Recorrer el país me permitió escuchar una experiencia común en cientos de voces. En cada comunidad aparecieron relatos que describían esfuerzos cotidianos por construir vidas más dignas. Estas historias evidenciaron carencias persistentes y cargas que pesan desde hace generaciones. También dejaron relucir cómo las luchas avanzan a pesar de obstáculos sociales, económicos y jurídicos. Las personas que sostienen estos esfuerzos realizan un trabajo silencioso del que depende buena parte del bienestar colectivo, pues sus luchas sentaron las bases para muchos de los derechos de los que hoy gozamos.
Estas realidades, sin embargo, suelen quedar fuera de la mirada pública. Las luchas que nacen desde abajo y representan a grupos con poder limitado suelen desarrollarse en espacios que permanecen invisibles. De ahí la importancia de los esfuerzos antes mencionados, tal como el que realiza el autor David Cilia para visibilizar los abusos sufridos por parte del poder. A través de sus relatos sobre la Guerra Sucia, Cilia critica y denuncia el actuar de las instituciones y autoridades que coadyuvaron al Estado en uno de sus periodos más opacos y sanguinarios.
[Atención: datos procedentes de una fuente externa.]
(* ===== verification/PublishValidation.v ===== *)
(** * Validation of a publication: [internal/workflows/publish_validation.go]

    First a breadth-first search over adjacency lists: the loop that the validation of a publication runs twice: a queue of nodes,
    a set of visited ones, and the neighbours of a node taken from a Go map. The
    loop ends within one round per queued node and per edge, and it visits
    exactly the nodes that can be reached from the queue. *)

From stdpp Require Import relations.
From S2P Require Import Prelude GoStrings Json EngineTypes EngineAst TaskForms WorkflowValidation GoText.

Section Search.
Context (next : string -> list string).

(** [for len(queue) > 0 { current := queue[0]; queue = queue[1:]; ... }] *)
Fixpoint bfs (fuel : nat) (queue : list string) (visited : gset string) : option (gset string) :=
  match fuel with
  | O => None
  | S f =>
      match queue with
      | [] => Some visited
      | current :: queue' =>
          if decide (current ∈ visited) then bfs f queue' visited
          else bfs f (queue' ++ next current) ({[current]} ∪ visited)
      end
  end.

Definition edge (x y : string) : Prop := y ∈ next x.

(** ** What the loop visits *)

Lemma bfs_visits fuel queue visited V :
  bfs fuel queue visited = Some V ->
  (forall x y, x ∈ visited -> edge x y -> y ∈ visited \/ y ∈ queue) ->
  visited ⊆ V /\ (forall x, x ∈ queue -> x ∈ V) /\
  (forall x y, x ∈ V -> edge x y -> y ∈ V) /\
  (forall x, x ∈ V -> x ∈ visited \/ exists q, q ∈ queue /\ rtc edge q x).
Proof.
  revert queue visited. induction fuel as [|f IH]; intros queue visited H Hinv; [done|].
  destruct queue as [|current queue]; simpl in H.
  - simplify_eq. split_and!; [done|by intros x ?%not_elem_of_nil| |by left].
    intros x y Hx Hy. destruct (Hinv x y Hx Hy) as [?|?%not_elem_of_nil]; done.
  - destruct (decide (current ∈ visited)) as [Hc|Hc].
    + destruct (IH _ _ H) as (Hsub & Hq & Hcl & Hr).
      { intros x y Hx Hy. destruct (Hinv x y Hx Hy) as [?|[->|?]%elem_of_cons]; auto. }
      split_and!; [done| |done|].
      * intros x [->|Hx]%elem_of_cons; auto.
      * intros x Hx. destruct (Hr x Hx) as [?|(q & Hq' & ?)]; [by left|].
        right. exists q. split; [by right|done].
    + destruct (IH _ _ H) as (Hsub & Hq & Hcl & Hr).
      { intros x y [->%elem_of_singleton|Hx]%elem_of_union Hy.
        - right. apply elem_of_app. by right.
        - destruct (Hinv x y Hx Hy) as [?|[->|?]%elem_of_cons]; [set_solver..|].
          right. apply elem_of_app. by left. }
      split_and!; [set_solver| |done|].
      * intros x [->|Hx]%elem_of_cons; [set_solver|]. apply Hq, elem_of_app. by left.
      * intros x Hx. destruct (Hr x Hx) as [[->%elem_of_singleton|?]%elem_of_union|(q & Hq' & Hp)].
        -- right. exists current. split; [left|reflexivity].
        -- by left.
        -- apply elem_of_app in Hq' as [Hq'|Hq']; right;
             [exists q; split; [by right|done]|].
           exists current. split; [left|]. eapply rtc_l; [exact Hq'|done].
Qed.

Lemma bfs_reachable fuel queue V x :
  bfs fuel queue ∅ = Some V -> x ∈ V <-> exists q, q ∈ queue /\ rtc edge q x.
Proof.
  intros H. destruct (bfs_visits _ _ _ _ H) as (_ & Hq & Hcl & Hr); [set_solver|].
  split.
  - intros Hx. destruct (Hr x Hx) as [?|?]; [set_solver|done].
  - intros (q & Hin & Hp). apply Hq in Hin. induction Hp; [done|]. eauto.
Qed.

(** ** The rounds it takes *)

(** [g] bounds the neighbours of every node by an entry of a Go map. *)
Context (g : gmap string (list string)).
Context (Hnext : forall x, (length (next x) <= length (default [] (g !! x)))%nat).

Definition weigh (visited : gset string) (kv : string * list string) : nat :=
  if decide (kv.1 ∈ visited) then 0%nat else length kv.2.

Definition edges_left (visited : gset string) : nat :=
  sum_list_with (weigh visited) (map_to_list g).

Lemma weigh_mono visited x L :
  (sum_list_with (weigh ({[x]} ∪ visited)) L <= sum_list_with (weigh visited) L)%nat.
Proof.
  induction L as [|kv L IH]; simpl; [lia|]. unfold weigh at 1 3.
  repeat case_decide; try set_solver; lia.
Qed.

Lemma weigh_visit visited x l L :
  x ∉ visited -> (x, l) ∈ L ->
  (sum_list_with (weigh ({[x]} ∪ visited)) L + length l <= sum_list_with (weigh visited) L)%nat.
Proof.
  intros Hx. induction L as [|kv L IH]; intros Hin; [by apply not_elem_of_nil in Hin|].
  simpl. apply elem_of_cons in Hin as [<-|Hin].
  - pose proof (weigh_mono visited x L). unfold weigh at 1 3. simpl.
    rewrite decide_True by set_solver. rewrite decide_False by done. lia.
  - specialize (IH Hin). unfold weigh at 1 3. repeat case_decide; try set_solver; lia.
Qed.

Lemma edges_left_visit visited x :
  x ∉ visited -> (edges_left ({[x]} ∪ visited) + length (next x) <= edges_left visited)%nat.
Proof.
  intros Hx. pose proof (Hnext x) as Hl. unfold edges_left.
  destruct (g !! x) as [l|] eqn:E; simpl in Hl.
  - pose proof (weigh_visit visited x l (map_to_list g) Hx) as H.
    rewrite elem_of_map_to_list in H. specialize (H E). lia.
  - pose proof (weigh_mono visited x (map_to_list g)). lia.
Qed.

Lemma bfs_total fuel queue visited :
  (length queue + edges_left visited < fuel)%nat -> exists V, bfs fuel queue visited = Some V.
Proof.
  revert queue visited. induction fuel as [|f IH]; intros queue visited H; [lia|].
  destruct queue as [|current queue]; simpl; [eauto|]. simpl in H.
  case_decide as Hc; apply IH; [lia|].
  pose proof (edges_left_visit visited current Hc). rewrite length_app. lia.
Qed.

End Search.

(** The edges of a map: the rounds that a search of it is given, after the queue. *)
Definition edge_count (g : gmap string (list string)) : nat :=
  sum_list_with (fun kv => length kv.2) (map_to_list g).

Lemma edges_left_le g visited : (edges_left g visited <= edge_count g)%nat.
Proof.
  unfold edges_left, edge_count. induction (map_to_list g) as [|kv L IH]; simpl; [lia|].
  unfold weigh at 1. case_decide; lia.
Qed.

Lemma bfs_enough next g queue :
  (forall x, (length (next x) <= length (default [] (g !! x)))%nat) ->
  exists V, bfs next (S (length queue + edge_count g)) queue ∅ = Some V.
Proof.
  intros Hn. apply (bfs_total next g Hn). pose proof (edges_left_le g ∅). lia.
Qed.

(** ** Validation of a publication: [internal/workflows/publish_validation.go]

    What a draft must satisfy beyond [WorkflowValidation] to be published. The
    checks collect every error instead of stopping at the first: types and
    configuration of the steps, dangling edges, the shape of the graph of
    dependencies and outcomes (entry points, reachability, connectedness, a
    terminal step), references to AI components, and cycles. The catalog of AI
    components is an interface of the code: it is given by the outcome of its
    [List], the identifiers of the components of the tenant ([None] for a nil
    entry). *)

Open Scope go_scope.

(** The message is a text with its verbs and arguments, as in an error. *)
Record PublishValidationError : Type := mkPublishValidationError {
  peStepID : string;
  peField : string;
  peCode : string;
  peMessage : goerr;
  peSuggestion : string
}.

Definition PublishValidationErrors : Type := list PublishValidationError.

(** [PublishValidationErrors.Error] *)
Definition PublishValidationErrors_Error (p : PublishValidationErrors) : goerr :=
  match p with
  | [] => Errorf "invalid workflow ast" []
  | first :: _ =>
      if decide (Error (peMessage first) = "") then Errorf "invalid workflow ast" []
      else Wrapf "invalid workflow ast: %w" [] (peMessage first)
  end.

Definition add (p : PublishValidationErrors) (err : PublishValidationError)
  : PublishValidationErrors :=
  if decide (TrimSpace (Error (peMessage err)) = "") then p
  else if decide (TrimSpace (peCode err) = "") then p
  else p ++ [err].

Definition hasErrors (p : PublishValidationErrors) : bool := (0 <? length p)%nat.

(** [if !ok { validation.add(...) }] *)
Definition add_unless (ok : bool) (p : PublishValidationErrors) (err : PublishValidationError)
  : PublishValidationErrors := if ok then p else add p err.

(** What [validatePublishWorkflow] returns when it does not return nil. *)
Inductive publish_error : Type :=
  | Invalid (errors : PublishValidationErrors)
  | Failed (err : goerr).

(** ** Steps *)

Definition isSupportedStepType (ty : string) : bool :=
  bool_decide (TrimSpace ty ∈ ["human_task"; "agent"; "ai_component"; "extraction";
                               "integration"; "rule"; "timer"; "notification"]).

Definition missing_config (id field : string) (msg : string) : PublishValidationError :=
  mkPublishValidationError id field "MISSING_REQUIRED_CONFIG" (Errorf msg [id]) "".

Definition is_object (v : option json) : bool :=
  match v with Some (JObj _) => true | _ => false end.

(** The trimmed id that the checks know a step by. *)
Definition key_of (step : WorkflowStep) : string := TrimSpace (stepID step).

Section Publish.
Context (Evaluate : string -> json -> result goerr json) (fmtFloat : Qc -> string) (now : string).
Labores como la suya son fundamentales, ya que la falta de reconocimiento implica una carga adicional para quienes ya enfrentan desigualdades profundas. Consecuentemente, la ausencia de escucha incrementa la distancia entre instituciones y ciudadanía.
A partir de ese vacío de escucha surgen las verdades oficiales: narrativas que se presentan como descripciones completas de la realidad, pero que con frecuencia no reflejan lo que viven las personas en su día a día. Así, se transmite la idea de que las grandes luchas ya fueron atendidas o de que no hay motivos para seguir acompañando a campesinos, colectivos feministas, comunidades indígenas, trabajadoras del hogar, juventudes organizadas y a quienes impulsan transformaciones desde sus territorios. El resultado es la percepción de que las causas sociales perdieron vigencia, incluso cuando la experiencia cotidiana de millones de personas demuestra lo contrario.
Esta clara tensión entre realidades y verdades oficiales revela la importancia de mantener viva la memoria histórica para explicar el origen de las desigualdades actuales. Cada reclamo tiene un trasfondo que surge de procesos de organización, resistencia y defensa de la dignidad. Recordar estos procesos ofrece un mapa para entender el presente y muestra que cada derecho conquistado se logró mediante esfuerzos colectivos que avanzaron desde abajo y enfrentaron resistencias estructurales. La memoria histórica también traza un camino hacia la responsabilidad de las instituciones, quienes debieran actuar con diligencia para garantizar los derechos humanos de todas las personas. No obstante, cuando las versiones oficiales se alejan de las verdades comunitarias, el terreno se convierte en uno fértil para la indiferencia. En cambio, un compromiso real con la integridad pública permite corregir daños acumulados y fortalecer la confianza hacia las instituciones.
La posibilidad de un país más justo surge cuando realidades, verdades oficiales y memoria histórica convergen en un mismo propósito. Reconocer las vivencias y las perspectivas de quienes han sostenido estas batallas reivindica sus esfuerzos y evita que las desigualdades del pasado se naturalicen. A la vez, la visbilización nos permite seguir exigiendo exigir transformaciones que atiendan causas profundas y orienten la acción institucional hacia causas compartidas.
Ana María Ibarra Olguín*
*Magistrada de circuito. Licenciada, maestra y doctora en derecho.